CRT is used to “explain social, political, and legal structures and power distribution through a ‘lens’ focusing on the concept of race, and experiences of racism”; in other words, it’s a “way of thinking about the world, especially the social norms…that govern society” that sees race as as something “used to oppress and exploit people of color,” and consequently seeks to “examine and challenge the ways race and racism implicitly and explicitly impact on social structures, practices and discourses”, with the ultimate goal of “transforming the relationship among race, racism, and power.”

It is hard to fault critical race theory for most of its criticisms of traditional liberalism and the historical treatment of ethnic minorities. I am not particularly interested in defending the actions that Europeans have done under the influence of the Enlightenment, whether it be slavery or segregation or any of their vestiges today. I agree that greed and power have gone unnamed in the development (shall we say conquest) of the modern world by capitalists. With the kernel of good within the American Dream there has been also the potential for hubris and excess and exploitation, both of the Earth and of her Children. The roots, I think, are fundamentally economic, but, plainly, the oppression has gone largely according to skin tone. I have no bones to pick with any of that.

The worst and most harmful philosophies are not those that are baldly, laughably wrong, but those that are mostly right—they rightly critique some other wrong—and yet twist the truth at some key point, to the subtle distortion of the whole. I think this is the case with critical race theory. The twisting of the truth, I think, is that people are their race; that their race is the dominant and most determinative trait of a person, or a society. Feminists and modern gender theorists at least have more ammunition on this point, because sexuality does run deep in the human soul, so deep that it goes back to the very beginning, when God created us “male and female.” But race comes later, and, if there is any undeniable cry of those seeking racial justice, it is “People should not be judged by the color of their skin!” But this is precisely what critical race theory does. It places value on all people and all their ideas based on whether they are white or black or indigenous, whether they were (whether or not they knew it) an oppressor or an oppressed person, due to the color of their skin. In short, I believe critical race theory is wrong and harmful because it is racist.

It is one of the ironies of postmodern philosophies that, in attempting to rectify wrongs without the power of The Deliverer, they inadvertently perpetuate the very wrongs they sought to right. Communism, in its opposition to capitalism’s centralization of power into the hands of a few, solves this problem only by centralizing it further into the hands of the One, the State. And critical race theory, in attempting to rectify the wrongs of racism, only makes everything, and everyone, more racist.

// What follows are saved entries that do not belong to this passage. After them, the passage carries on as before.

(** * Random MP3 player: playback sequencer, track pool and silence synthesis

    A shallow embedding of [src/components/RandomMp3PlayerMobile.tsx].

    Conventions of the embedding.
    - JavaScript numbers that carry a duration or a random draw are
      modelled by their exact values, rationals ([Q]); [Math.floor] is
      [Qfloor].  In [createWavSilence] and [formatTime], where a count
      is the floor of a product or of a quotient, the rounding of that
      operation to an IEEE double is modelled by [Num.round64].  All
      other arithmetic is exact: the gap duration, the countdown, and
      the index that [pickRandom] draws.
    - [Math.random()], [performance.now()] and the outcome of the promise
      returned by [audio.play()] are inputs of the operation that consumes
      them.  An [async] function is modelled as one atomic transition that
      receives the outcome of the awaited promise.
    - React state ([useState]) and refs ([useRef]) are fields of one state
      record.  A callback closes over the state values of the render that
      created it ([Render]): buttons and audio listeners hold the
      callbacks of the latest render, the media-session handlers those of
      the render in which [running] last changed (the dependency list of
      [attachMediaHandlers]).  Refs are read when the callback runs.
    - The host objects the component touches (object URL registry,
      animation-frame queue, the audio element) are part of the state, and
      every host call is also appended to an effect log.
    - Rendering and styling are left out. *)

From Stdlib Require Import ZArith QArith Qround Qpower Lia Lqa List.
From stdpp Require Import base option list strings pretty gmap.

Local Open Scope Z_scope.

(** ** Numbers *)

Module Num.

(** [Math.min] and [Math.max] on numbers. *)
Definition min (a b : Q) : Q := if Qle_bool a b then a else b.
Definition max (a b : Q) : Q := if Qle_bool a b then b else a.

(** [clamp(value, min, max) = Math.min(max, Math.max(min, value))]. *)
Definition clamp (value lo hi : Q) : Q := min hi (max lo value).

(** [Math.floor]. *)
Definition floor (x : Q) : Z := Qfloor x.

(** [Math.random()] returns a number in the half-open unit interval. *)
Definition unit_draw (r : Q) : Prop := (0 <= r)%Q /\ (r < 1)%Q.

(** [Math.trunc]: rounding towards zero. *)
Definition trunc (x : Q) : Z :=
  if Qle_bool 0 x then Qfloor x else Qceiling x.

(** The remainder operator [a % b] on finite numbers with [b] non-zero:
    [a - b * trunc (a / b)], which has the sign of [a]. *)
Definition rem (a b : Q) : Q := a - b * inject_Z (trunc (a / b)).

(** *** IEEE 754 doubles

    A finite double is a rational number; an arithmetic operation of the
    program returns the double nearest to the exact result, ties going
    to the even significand. *)

Definition pow2 (z : Z) : Q := (2 ^ z)%Q.

(** The binary exponent of [x > 0]: [2 ^ ilog2 x <= x < 2 ^ (ilog2 x + 1)]. *)
Definition ilog2 (x : Q) : Z :=
  let e := Z.log2 (Qnum x) - Z.log2 (Z.pos (Qden x)) in
  if Qle_bool (pow2 e) x then e else e - 1.

(** The integer nearest to [m], the even one on a tie. *)
Definition roundEven (m : Q) : Z :=
  let f := Qfloor m in
  match Qcompare (m - inject_Z f) (1 # 2) with
  | Lt => f
  | Gt => f + 1
  | Eq => if Z.even f then f else f + 1
  end.

(** The unit in the last place of the doubles around [x > 0]: 53
    significant bits, and the exponent of the subnormal numbers below
    [2 ^ -1022]. *)
Definition ulp (x : Q) : Q := pow2 (Z.max (ilog2 x) (-1022) - 52).

(** The double nearest to [x > 0]. *)
Definition nearest (x : Q) : Q :=
  (inject_Z (roundEven (x / ulp x)) * ulp x)%Q.

(** The double nearest to [x], for [x] of a magnitude below [2 ^ 1024]
    (beyond, the program's result is an infinity; no number of the
    embedding gets there). *)
Definition round64 (x : Q) : Q :=
  let y := Qred x in
  match Qcompare y 0 with
  | Eq => 0%Q
  | Gt => nearest y
  | Lt => (- nearest (- y))%Q
  end.

(** [x] is the value of a double. *)
Definition double (x : Q) : Prop := (round64 x == x)%Q.

End Num.

(** ** Silent WAV synthesis *)

Module Wav.

(** A [Blob]: its bytes (each in 0..255) and its MIME type. *)
Record Blob := { blobBytes : list Z; blobType : string }.

(** [new ArrayBuffer(n)]: [n] zero bytes. *)
Definition ArrayBuffer (n : Z) : list Z := replicate (Z.to_nat n) 0.

(** [DataView] setters.  A write outside the buffer raises a
    [RangeError], modelled as [None]. *)
Definition setUint8 (off : nat) (v : Z) (view : list Z) : option (list Z) :=
  if decide (off + 1 <= length view)%nat
  then Some (<[off := v mod 256]> view)
  else None.

(** [setUint16(off, v, true)]: little endian. *)
Definition setUint16 (off : nat) (v : Z) (view : list Z) : option (list Z) :=
  if decide (off + 2 <= length view)%nat
  then
    let w := v mod 2 ^ 16 in
    Some (<[off + 1 := Z.land (Z.shiftr w 8) 255]>
            (<[off := Z.land w 255]> view))%nat
  else None.

(** [setUint32(off, v, true)]: little endian. *)
Definition setUint32 (off : nat) (v : Z) (view : list Z) : option (list Z) :=
  if decide (off + 4 <= length view)%nat
  then
    let w := v mod 2 ^ 32 in
    Some (<[off + 3 := Z.land (Z.shiftr w 24) 255]>
            (<[off + 2 := Z.land (Z.shiftr w 16) 255]>
               (<[off + 1 := Z.land (Z.shiftr w 8) 255]>
                  (<[off := Z.land w 255]> view))))%nat
  else None.

(** [setInt16(off, v, true)]: the two's complement encoding of a 16-bit
    value has the same bytes as the unsigned write of [v mod 2^16]. *)
Definition setInt16 (off : nat) (v : Z) (view : list Z) : option (list Z) :=
  setUint16 off v view.

(** The [DataView] together with the running [offset] that the three local
    writers of [createWavSilence] share. *)
Record Writer := { view : list Z; offset : nat }.

(** [s.charCodeAt(i)] for every [i], in order. *)
Definition charCodes (s : string) : list Z :=
  map (fun c => Z.of_N (Ascii.N_of_ascii c)) (String.list_ascii_of_string s).

(** The loop of [writeString]: [view.setUint8(offset + i, s.charCodeAt(i))]
    for [i] from the current index on. *)
Fixpoint writeChars (off i : nat) (codes : list Z) (v : list Z)
  : option (list Z) :=
  match codes with
  | [] => Some v
  | c :: rest => v' ← setUint8 (off + i) c v; writeChars off (S i) rest v'
  end.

I do believe that history matters. The solution is not to pretend that everyone in our society has equal opportunity. But the way that critical race theory seeks to give people equal opportunity is “an eye for an eye,” and we know what quality of collective sight that leads to. If history is any indication, critical race theory will only make things worse.The solution, instead, is something more like the teachings of Nelson Mandela. We must love and forgive. We must believe there is good in our neighbors. We must treat people as individuals— humans like us, with all the same basic wishes and desires and fears—not as mere members of a class of evil oppressors. “Our struggle is not against flesh and blood.”

Over the past eight years or so, I have often supposed that I saw glimpses of a false god, ruling both oppressor and oppressed from behind the smokescreen of racial ire that he has stirred up to conceal his movements: Mammon, one of the great Principalities of our nation. Perhaps, if we came together, we could make war instead on him.